Cartas novas para falhas velhas

WALTER CENEVIVA
COLUNISTA DA FOLHA

De que vai adiantar o exame mais rigoroso para motoristas, se quase um terço de todos os que dirigem veículos em São Paulo estão com suas cartas vencidas ou sem elas?
O custo mais elevado das novas provas de trânsito deve estimular o desrespeito à lei, aumentando o número dos motoristas ilegais. Ainda mais quando o Detran, passados três anos, não regularizou nem mesmo o serviço de emplacamento de veículos, feito sem a licitação exigida por lei?
A distância paradoxal entre a legislação vigente e a realidade dos que dirigem sem carta ou com período de validade vencido é estranha. O Estado, quando tantos veículos trafegam em condições irregulares, é o grande culpado.
Talvez o leitor se surpreenda com a afirmação da responsabilidade da administração pública, mas ela está na lei. O Código Brasileiro de Trânsito determina, no artigo 2º, que o tráfego, em condições seguras, é direito de todos e dever dos órgãos e entidades componentes do Sistema Nacional de Trânsito.
Veja bem: trata-se de trafegar por ruas e estradas com segurança, como direito de todos. Os cidadãos têm o dever de atuar segundo as normas legais. Se as desrespeitarem impunemente, a responsabilidade principal deixa de ser deles, mas passa ao Estado. Afinal de contas verificar quais as pessoas que não têm condições legais de dirigir não há de ser tarefa impossível, como tem sido. O mesmo artigo 2º atribui, aos órgãos e entidades oficiais, "no âmbito das respectivas competências, adotar as medidas destinadas a assegurar esse direito".

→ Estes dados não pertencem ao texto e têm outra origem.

(** Nothing but the tests of arrival changes for the members when a message arrives. *)
Lemma gctl_deliver lb s l1 m l2 mm :
  gctl lb s -> (forall m', m' ∈ net s -> exists L, ggood m0 L m') -> net s = l1 ++ m :: l2 ->
  fence_ready m (l1 ++ l2) = true ->
  gctl lb (St mm (l1 ++ l2) (epoch s) (log s)) /\
  garrived lb (l1 ++ l2) = arrives (garrived lb (net s)) (gident m).
Proof.
  intros Hc Hg E Hf. assert (m ∈ net s) as Hm' by (rewrite E, elem_of_app, elem_of_cons; auto).
  destruct (flight_deliver gident M gather_slots no_epoch ghome lb l1 m l2) as [Hfl Ha]; [by rewrite <- E; apply c_flight|].
  rewrite <- E in Ha. split; [|by extensionality i].
  assert (forall m', m' ∈ l1 ++ l2 -> m' ∈ net s) as Hsub.
  { intros m'. rewrite E, !elem_of_app, elem_of_cons. tauto. }
  destruct Hc as [C1 C2 C3 C4 C5 C6]. split; simpl; try done.
  - intros p Hp. eapply gpos_mono; [|by apply C3]. intros i Hi. by rewrite Ha, Hi.
  - intros m' p Hin'. by apply C5, Hsub.
  - intros c Hcm Hack. rewrite Ha in Hack |- *. destruct (garrived lb (net s) (Ack c)) eqn:Hold; [by rewrite C6|].
    simpl in Hack. apply bool_decide_eq_true in Hack. apply orb_true_iff. left.
    destruct (Hg m Hm') as (L & Hgm). unfold ggood in Hgm. rewrite <- Hack in Hgm.
    destruct Hgm as (Hs & Hd & _ & _ & He & _).
    destruct (flight_in _ _ _ _ _ _ _ _ C1 Hm') as [Hsent _]. rewrite <- Hack in Hsent.
    apply sent_gsent in Hsent as (q & v & Hh & _ & Hgs & Hv). injection Hh as <- <-.
    assert (c <> root) as Hr by (by inversion Hgs).
    unfold arrived. apply andb_true_iff. split.
    + apply (sentb_intro gident M gather_slots no_epoch ghome ghome_sends lb c (9 + nc c)); [done| |lia].
      apply gsent_sends; [done|by constructor].
    + apply Nat.eqb_eq, countb_zero. intros m' Hin'. apply bool_decide_eq_false. intros Hi.
      destruct (Hg m' Hin') as (L' & Hgm'). unfold ggood in Hgm'. rewrite Hi in Hgm'.
      destruct Hgm' as (Hs' & Hd' & _ & _ & _ & He' & _).
      assert (m' ∈ l1 ++ l2) as Hin2.
      { rewrite E, elem_of_app, elem_of_cons in Hin'. rewrite elem_of_app. destruct Hin' as [|[->|]]; auto. congruence. }
      pose proof (fence_ready_none _ _ m' Hf Hin2 ltac:(congruence) ltac:(congruence)). lia.
Qed.

(** A message of the invariant comes from a member past the slot that sends it. *)
Lemma gsent_of lb s m : gctl lb s -> m ∈ net s -> exists p v, ghome (gident m) = (p, v) /\ p ∈ M /\
  gsent p v (gident m) /\ (v < lb p)%nat /\ garrived lb (net s) (gident m) = false.
Proof.
  intros Hc Hm. destruct (flight_in _ _ _ _ _ _ _ _ (c_flight _ _ Hc) Hm) as [Hsent Hn].
  destruct (sent_gsent lb _ Hsent) as (p & v & ? & ? & ? & ?). by exists p, v.
Qed.

(** What must have arrived before a message on its way. *)
Lemma before_self lb s p : gctl lb s -> leads p = true -> garrived lb (net s) (Self p) = false ->
  garrived lb (net s) (Dat p) = false.
Proof.
  intros Hc Hl Hn. apply not_true_iff_false. intros Hd.
  destruct (arr_gsent lb s _ Hd) as (q & v & Hh & Hq & Hs & Hv). injection Hh as <- <-.
  assert (p <> root) as Hr by (by inversion Hs).
  destruct (sent_dat lb s Hc p Hq Hr Hv) as (_ & _ & Hself & _). rewrite Hself in Hn by done. done.
Qed.

Lemma before_flag lb s c : gctl lb s -> garrived lb (net s) (Flag c) = false -> garrived lb (net s) (ClrR c) = false.
Proof.
  intros Hc Hn. apply not_true_iff_false. intros Hd.
  destruct (arr_gsent lb s _ Hd) as (q & v & Hh & Hq & Hs & Hv). injection Hh as <- <-.
  assert (c <> root) as Hr by (by inversion Hs).
  pose proof (p_flag _ _ _ (c_pos _ _ Hc c Hq) Hr ltac:(lia)). congruence.
Qed.

Lemma before_ack lb s c : gctl lb s -> c ∈ M -> c <> root -> garrived lb (net s) (Ack c) = false ->
  garrived lb (net s) (ClrA (parent c)) = false.
Proof.
  intros Hc Hcm Hr Hn. apply not_true_iff_false. intros Hd.
  destruct (arr_gsent lb s _ Hd) as (q & v & Hh & Hq & Hs & Hv). injection Hh as <- <-.
  assert (leads (parent c) = true) as Hl by (by inversion Hs). destruct (tree_child_of HT c Hcm Hr) as [_ Hin'].
  pose proof (p_acks _ _ _ (c_pos _ _ Hc _ Hq) Hl ltac:(lia) c Hin'). congruence.
Qed.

Decorre do artigo, portanto, que quando o poder público não cumpre sua obrigação, deve pagar por isso, como está no parágrafo 6º do artigo 37 da Constituição. Vejo, evidente, a descrença do leitor quanto ao "deve pagar". Tudo bem, tudo bem, a lei diz o que diz, mas adianta reclamar? Não. Não adianta, porque infelizmente o Estado tem meios infindáveis para retardar qualquer decisão judicial e os aplica sem a menor cerimônia. Por seu lado, o Judiciário tem uma atitude paternalista quanto aos atos de seus colegas do Executivo. Cobrar alguma dívida da União, dos Estados e dos municípios é tarefa extremamente complicada.

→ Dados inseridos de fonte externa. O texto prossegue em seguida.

Lemma ring_end lb s p : rinv lb s -> p ∈ M -> (1 + 8 * H <= lb p)%nat ->
  (forall c a, 0 <= c < n -> 0 <= a < bytes c -> mem s p (target + disp c + a) = final p c a) /\
  forall h, (h < H)%nat -> mem s p (word h) = 0.
Proof.
  intros (Hc & _ & Hm) Hp Hv. destruct Hcover as [Hcov1 Hcov2]. split.
  - intros c a Hcb Ha. rewrite (rm_chunk _ _ _ Hm p c a Hp Hcb Ha). unfold held, final.
    destruct (chunk_in_hop p c Hcb) as [E1 E2]. pose proof (hop_lt p c) as Hhop.
    destruct (Nat.ltb_spec (hop p c + nn) H) as [Hlt|Hge].
    { rewrite (received lb s p (hop p c + nn)); [done|done|done|done|unfold at_step; lia|rewrite E2; lia]. }
    assert (rarrived lb (net s) (RDat (hop p c + nn) (left p)) = false) as ->.
    { apply not_true_iff_false. intros Hk%arrived_sent%rsentb_dat. lia. }
    destruct (Nat.ltb_spec (hop p c) H) as [Hlt|Hge'].
    { rewrite (proj2 (Nat.ltb_lt _ _)) by (unfold at_step; lia). done. }
    assert (rarrived lb (net s) (RDat (hop p c) (left p)) = false) as ->.
    { apply not_true_iff_false. intros Hk%arrived_sent%rsentb_dat. lia. }
    assert (c = rk p) as ->.
    { rewrite <- E1. replace (hop p c) with (hop p (rk p)) by (rewrite (hop_own p Hp); lia).
      destruct (chunk_in_hop p (rk p)) as [-> _]; [|done]. by apply (member_at start stride n Hstride p Hp). }
    destruct Hcov2 as [|Hcp]; [lia|]. rewrite Hcp, bool_decide_eq_true_2, (proj2 (Nat.ltb_lt 0 (lb p))) by (done || lia).
    done.
  - intros h Hh. destruct (last_facts h Hh) as (L1 & L2 & L3 & L4 & _). rewrite <- L4, (rm_word _ _ _ Hm p _ Hp L1 L3).
    by rewrite (rp_clear _ _ _ (rc_pos _ _ Hc p Hp)) by (done || unfold at_step; lia).
Qed.

Lemma ring_idle lb s : rinv lb s -> (forall p, p ∈ M -> (1 + 8 * H <= lb p)%nat) -> net s = [].
Proof.
  intros (Hc & _) Hv. destruct (net s) as [|m l] eqn:En; [done|exfalso].
  assert (m ∈ net s) as Hm by (rewrite En; apply list_elem_of_here).
  destruct (rsent_of lb s m Hc Hm) as (p & v & Hh & Hp & Hs & _ & Hna). apply not_true_iff_false in Hna. apply Hna.
  destruct Hs as [h Hh' Hb|h Hh'|h Hh' Hl].
  - rewrite <- (left_right p Hp). apply (received lb s (right p) h Hc (right_in p) Hh').
    + specialize (Hv _ (right_in p)). unfold at_step. lia.
    + by rewrite <- chunk_left, left_right.
  - rewrite <- (left_right p Hp). apply (rp_wait _ _ _ (rc_pos _ _ Hc _ (right_in p)) h Hh').
    specialize (Hv _ (right_in p)). unfold at_step. lia.
  - apply (rp_clear _ _ _ (rc_pos _ _ Hc p Hp) h Hh' Hl). specialize (Hv p Hp). unfold at_step. lia.
Qed.

Lemma rinv_init : (forall p h, p ∈ M -> (h < H)%nat -> m0 p (word h) = 0) -> rinv (fun _ => 0%nat) (init_state m0).
Proof.
  intros H0. assert (forall i, rarrived (fun _ => 0%nat) [] i = false) as Ha by (intros i; apply arrived_init).
  split; [|split].
  - split; simpl; try done.
    + apply flight_init.
    + intros p _. lia.
    + intros p _. split; intros; lia.
    + by intros _ m h p ?%elem_of_nil.
    + intros h p _. by rewrite Ha.
  - by intros m ?%elem_of_nil.
  - split; simpl; try done.
    + intros p h Hp Hh _. rewrite Ha, H0 by done. unfold counted.
      by rewrite (proj2 (countb_zero _ _)) by (intros; apply Ha).
    + intros p c a _ _ _. unfold held. by rewrite !Ha, !andb_false_r.
Qed.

Então, não tem jeito? Aos poucos, o jeito vai aparecer. Um sinal auspicioso está no mesmo Código de Trânsito, pois o parágrafo 3º do artigo 2º diz que os órgãos e entidades controladores do trânsito respondem objetivamente, no âmbito das respectivas competências, por danos causados aos cidadãos em virtude de ação, omissão ou erro na execução e manutenção de programas, projetos e serviços que garantam o exercício do direito do trânsito seguro.

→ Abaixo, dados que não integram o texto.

Section pairs.
Context (M : list Z) (HM : NoDup M) (R : nat) (role_of : Z -> nat -> role) (peer : Z -> nat -> Z) (w : nat -> Z).
Context (HR : Rounds M R role_of peer w).
(** The pSync array of [N] words, the arrays and the buffer of the running result. *)
Context (pSync N target source cur len : Z) (Hlen : 0 < len).
Context (Hw : forall r, (r < R)%nat -> 0 <= w r < N).
Definition word_at (i : Z) : Z := pSync + SIZEOF_LONG * i.
Abbreviation word r := (word_at (w r)).
Definition in_words (b : Z) : Prop := exists i, 0 <= i < N /\ b = word_at i.
Context (Htp : forall a, 0 <= a < len -> ~ in_words (target + a)).
Context (Hcp : forall a, 0 <= a < len -> ~ in_words (cur + a)).
Context (Hsp : forall a, 0 <= a < len -> ~ in_words (source + a)).
Context (Hct : cur + len <= target \/ target + len <= cur).
(** The local combination, and who copies the result to its target at the end. *)
Context (redf : lmem -> lmem) (fin : Z -> bool).

Definition step_slots (p : Z) (r : nat) : list (option op) :=
  let x := role_of p r in
  [slot (announces x) (OPut (peer p r) (word r) (Captured [(0, 1)]) false);
   slot (asks x) (OWait (word r) SHMEM_CMP_EQ 1);
   slot (waits_first x) (OWait (word r) SHMEM_CMP_EQ 2);
   slot (sends_data x) (OPut (peer p r) target (Pending cur (upto 0 len)) false);
   slot (sends_data x) OPutWait;
   slot (sends_data x) OFence;
   slot (sends_data x) (OPut (peer p r) (word r) (Captured [(0, 2)]) false);
   slot (waits_last x) (OWait (word r) SHMEM_CMP_EQ 2);
   slot (combines x) (OLocal redf)].
Definition tail_slots (p : Z) : list (option op) :=
  slot (fin p) (OLocal (copy_bytes target cur len)) ::
  map (fun i => Some (OLocal (fun m => <[word_at i := SHMEM_SYNC_VALUE]> m))) (upto 0 N).
Definition pair_slots (p : Z) : list (option op) :=
  Some (OLocal (copy_bytes cur source len)) :: flat_map (step_slots p) (seq 0 R) ++ tail_slots p.

(** The position of slot [j] of round [r]; the tail starts at [pos R 0]. *)
Definition pos (r j : nat) : nat := S (9 * r + j).

Lemma length_pairs p : length (pair_slots p) = (pos R 1 + Z.to_nat N)%nat.
Proof.
  unfold pair_slots, tail_slots, pos. cbn [length]. rewrite length_app, (length_blocks 9) by done. cbn [length].
  rewrite length_map, length_upto. lia.
Qed.

Lemma slot_at p r j : (r < R)%nat -> (j < 9)%nat -> pair_slots p !! pos r j = step_slots p r !! j.
Proof.
  intros Hr Hj. change (pair_slots p !! pos r j) with ((flat_map (step_slots p) (seq 0 R) ++ tail_slots p) !! (9 * r + j)%nat).
  rewrite lookup_app_l by (rewrite (length_blocks 9) by done; nia). by rewrite (lookup_blocks 9).
Qed.

Lemma tail_at p t : pair_slots p !! (pos R 0 + t)%nat = tail_slots p !! t.
Proof.
  change (pair_slots p !! (pos R 0 + t)%nat) with ((flat_map (step_slots p) (seq 0 R) ++ tail_slots p) !! (9 * R + 0 + t)%nat).
  rewrite lookup_app_r by (rewrite (length_blocks 9) by done; lia). rewrite (length_blocks 9) by done. f_equal. lia.
Qed.

(** The three parts of the program. *)
Lemma pair_position p v oo : pair_slots p !! v = Some oo ->
  v = 0%nat /\ oo = Some (OLocal (copy_bytes cur source len)) \/
  (exists r j, (r < R)%nat /\ (j < 9)%nat /\ v = pos r j /\ step_slots p r !! j = Some oo) \/
  v = pos R 0 /\ oo = slot (fin p) (OLocal (copy_bytes target cur len)) \/
  exists i, 0 <= i < N /\ v = pos R (1 + Z.to_nat i) /\ oo = Some (OLocal (fun m => <[word_at i := SHMEM_SYNC_VALUE]> m)).
Proof.
  intros Hv. destruct v as [|v]; [left; by injection Hv as <-|right].
  destruct (decide (v < 9 * R)%nat) as [Hlt|Hge]; [left|right].
  - destruct (in_block 9 R v Hlt) as (r & j & Hr & Hj & ->). exists r, j. change (S (9 * r + j)) with (pos r j) in *.
    by rewrite slot_at in Hv by done.
  - replace (S v) with (pos R 0 + (v - 9 * R))%nat in * by (unfold pos; lia). rewrite tail_at in Hv.
    destruct (v - 9 * R)%nat as [|t]; [left; rewrite Nat.add_0_r; by injection Hv as <-|right].
    change (map (fun i => Some (OLocal (fun m => <[word_at i := SHMEM_SYNC_VALUE]> m))) (upto 0 N) !! t = Some oo) in Hv.
    rewrite list_lookup_fmap in Hv.
    destruct (upto 0 N !! t) as [i|] eqn:E; [|done]. injection Hv as <-.
    pose proof (list_elem_of_lookup_2 _ _ _ E) as Hi%elem_of_upto. exists i. split; [done|].
    pose proof (lookup_lt_Some _ _ _ E) as Ht. rewrite length_upto in Ht. rewrite lookup_upto in E by lia. injection E as <-.
    split; [unfold pos; lia|done].
Qed.

(** ** What a word is used for *)

Abbreviation ann p r := (announces (role_of p r)).
Abbreviation asked p r := (asks (role_of p r)).
Abbreviation snd p r := (sends_data (role_of p r)).
Abbreviation rcv p r := (receives (role_of p r)).
Abbreviation cmb p r := (combines (role_of p r)).

Lemma not_idle p r : ann p r || asked p r || snd p r || rcv p r || cmb p r = true -> role_of p r <> Idle.
Proof. by destruct (role_of p r). Qed.

(** The uses a member makes of one word, in order. *)
Lemma word_uses p r r' : p ∈ M -> (r < R)%nat -> (r' < R)%nat -> w r = w r' ->
  (ann p r = true -> ann p r' = true -> r = r') /\ (snd p r = true -> snd p r' = true -> r = r') /\
  (rcv p r = true -> rcv p r' = true -> r = r') /\ (asked p r = true -> asked p r' = true -> r = r') /\
  (ann p r = true -> snd p r' = true -> (r <= r')%nat) /\
  (asked p r = true -> rcv p r' = true -> (r <= r')%nat /\ (r <> r' -> peer p r' = peer p r)).
Proof.
  intros Hp Hr Hr' Ew. pose proof (rd_word _ _ _ _ _ HR p) as H.
  destruct (Nat.lt_trichotomy r r') as [Hl|[->|Hl]].
  - destruct (decide (role_of p r = Idle)) as [E|Hi]; [rewrite E; repeat split; done|].
    destruct (decide (role_of p r' = Idle)) as [E|Hi']; [rewrite E; repeat split; done|].
    destruct (H r r' Hp Hl Hr' Hi Hi' Ew) as [Hpe [[-> ->]|[-> ->]]]; repeat split; done || lia.
  - repeat split; done || lia.
  - destruct (decide (role_of p r = Idle)) as [E|Hi]; [rewrite E; repeat split; done|].
    destruct (decide (role_of p r' = Idle)) as [E|Hi']; [rewrite E; repeat split; done|].
    destruct (H r' r Hp Hl Hr Hi' Hi (eq_sym Ew)) as [Hpe [[-> ->]|[-> ->]]]; repeat split; done || lia.
Qed.

Lemma partner p r : p ∈ M -> (r < R)%nat -> role_of p r <> Idle ->
  peer p r ∈ M /\ peer p r <> p /\ peer (peer p r) r = p /\
  ann (peer p r) r = asked p r /\ asked (peer p r) r = ann p r /\ snd (peer p r) r = rcv p r /\
  rcv (peer p r) r = snd p r /\ waits_first (role_of (peer p r) r) = asked p r /\ role_of (peer p r) r <> Idle.
Proof.
  intros Hp Hr Hi. destruct (rd_peer _ _ _ _ _ HR p r Hp Hr Hi) as (H1 & H2 & H3 & ->).
  by destruct (role_of p r).
Qed.

Lemma word_inj i j : word_at i = word_at j -> i = j.
Proof. unfold word_at, SIZEOF_LONG. lia. Qed.
Lemma word_in r : (r < R)%nat -> in_words (word r).
Proof. intros Hr. exists (w r). split; [by apply Hw|done]. Qed.
Lemma word_target r : (r < R)%nat -> word r <> target.
Proof. intros Hr E. apply (Htp 0); [lia|]. rewrite Z.add_0_r, <- E. by apply word_in. Qed.

(** ** The messages *)

Definition pid : Type := Z * Z * nat.
Definition pident (m : msg) : pid := (m_src m, m_target m, m_epoch m).
(** The fences before a round: one in each round in which the member sends. *)
Definition fenced (p : Z) (r : nat) : nat := countb (fun k => snd p k) (seq 0 r).
Definition pep (p : Z) (v : nat) : nat :=
  match v with
  | O => 0
  | S u => (fenced p (Nat.min (u / 9) R) +
            if ((u / 9) <? R)%nat && snd p (u / 9) && (5 <? u mod 9)%nat then 1 else 0)%nat
  end.

Definition rdy (r : nat) (p : Z) : pid := (p, word r, fenced p r).
Definition dat (r : nat) (p : Z) : pid := (p, target, fenced p r).
Definition flg (r : nat) (p : Z) : pid := (p, word r, S (fenced p r)).

Inductive psent (p : Z) : nat -> pid -> Prop :=
| ps_rdy r : (r < R)%nat -> ann p r = true -> psent p (pos r 0) (rdy r p)
| ps_dat r : (r < R)%nat -> snd p r = true -> psent p (pos r 3) (dat r p)
| ps_flg r : (r < R)%nat -> snd p r = true -> psent p (pos r 6) (flg r p).

Lemma fenced_S p r : fenced p (S r) = (fenced p r + if snd p r then 1 else 0)%nat.
Proof. unfold fenced. rewrite seq_S, countb_app. simpl. by rewrite Nat.add_0_r. Qed.

Lemma fenced_le p r r' : (r <= r')%nat -> (fenced p r <= fenced p r')%nat.
Proof. induction 1 as [|r' _ IH]; [done|]. rewrite fenced_S. lia. Qed.

Lemma fenced_lt p r r' : snd p r = true -> (r < r')%nat -> (fenced p r < fenced p r')%nat.
Proof.
  intros Hs Hr. apply (Nat.lt_le_trans _ (fenced p (S r))); [rewrite fenced_S, Hs; lia|]. by apply fenced_le.
Qed.

Lemma fenced_inj p r r' : snd p r = true -> snd p r' = true -> fenced p r = fenced p r' -> r = r'.
Proof.
  intros H H' E. destruct (Nat.lt_trichotomy r r') as [Hl|[|Hl]]; [|done|].
  - pose proof (fenced_lt p r r' H Hl). lia.
  - pose proof (fenced_lt p r' r H' Hl). lia.
Qed.

Lemma pep_at p r j : (r < R)%nat -> (j < 9)%nat ->
  pep p (pos r j) = (fenced p r + if snd p r && (5 <? j)%nat then 1 else 0)%nat.
Proof.
  intros Hr Hj. unfold pos, pep. replace (9 * r + j)%nat with (j + r * 9)%nat by lia.
  rewrite Nat.div_add, Nat.Div0.mod_add, Nat.div_small, Nat.mod_small, Nat.add_0_l, Nat.min_l by lia.
  by rewrite (proj2 (Nat.ltb_lt r R)) by done.
Qed.

Lemma pep_tail p v : (pos R 0 <= v)%nat -> pep p v = fenced p R.
Proof.
  unfold pos, pep. intros Hv. destruct v as [|u]; [lia|].
  assert (R <= u / 9)%nat by (apply Nat.div_le_lower_bound; lia).
  rewrite Nat.min_r, (proj2 (Nat.ltb_ge (u / 9) R)) by done. simpl. lia.
Qed.

Lemma rdy_flg p r r' : p ∈ M -> (r < R)%nat -> (r' < R)%nat -> ann p r = true -> snd p r' = true -> rdy r p <> flg r' p.
Proof.
  intros Hp Hr Hr' Ha Hs [= Ew%word_inj Ef]. destruct (word_uses p r r' Hp Hr Hr' Ew) as (_ & _ & _ & _ & H & _).
  specialize (H Ha Hs). pose proof (fenced_le p r r' H). lia.
Qed.

Lemma psent_inj p v v' i i' : p ∈ M -> psent p v i -> psent p v' i' -> i = i' -> v = v'.
Proof.
  intros Hp [r Hr Ha|r Hr Hs|r Hr Hs] [r' Hr' Ha'|r' Hr' Hs'|r' Hr' Hs'] Ei.
  - injection Ei as Ew%word_inj _. destruct (word_uses p r r' Hp Hr Hr' Ew) as (H & _). by rewrite (H Ha Ha').
  - injection Ei as Et _. by destruct (word_target r Hr).
  - by destruct (rdy_flg p r r' Hp Hr Hr' Ha Hs').
  - injection Ei as Et _. by destruct (word_target r' Hr').
  - injection Ei as Ef. by rewrite (fenced_inj p r r' Hs Hs' Ef).
  - injection Ei as Et _. by destruct (word_target r' Hr').
  - by destruct (rdy_flg p r' r Hp Hr' Hr Ha' Hs).
  - injection Ei as Et _. by destruct (word_target r Hr).
  - injection Ei as _ Ef. by rewrite (fenced_inj p r r' Hs Hs' Ef).
Qed.

Abbreviation psends := (sends pident pair_slots pep).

Da minha experiência, tenho constatado serem pouquíssimos os que sabem dessas duas regras essenciais do trânsito, relativas à responsabilidade do Estado, mas o fato de já existirem é um bom passo à frente. As transformações da realidade social (crescimento rápido da população urbana e introdução maciça do transporte individual), sobretudo nas grandes cidades, terminaram por complicar a vida de nossas cidades.
Nos próximos anos é provável que a solução demore. Ou até é muito possível que as condições gerais piorarão. Exames mais caros, mais complicados (com a conseqüente corrupção aumentada) ainda subsistirão, enquanto a cidadania não aprender a cuidar de seus direitos, e o Judiciário se capacitar para a resposta breve e qualificada às queixas que lhe sejam submetidas. A inércia social sacrifica o interesse comum.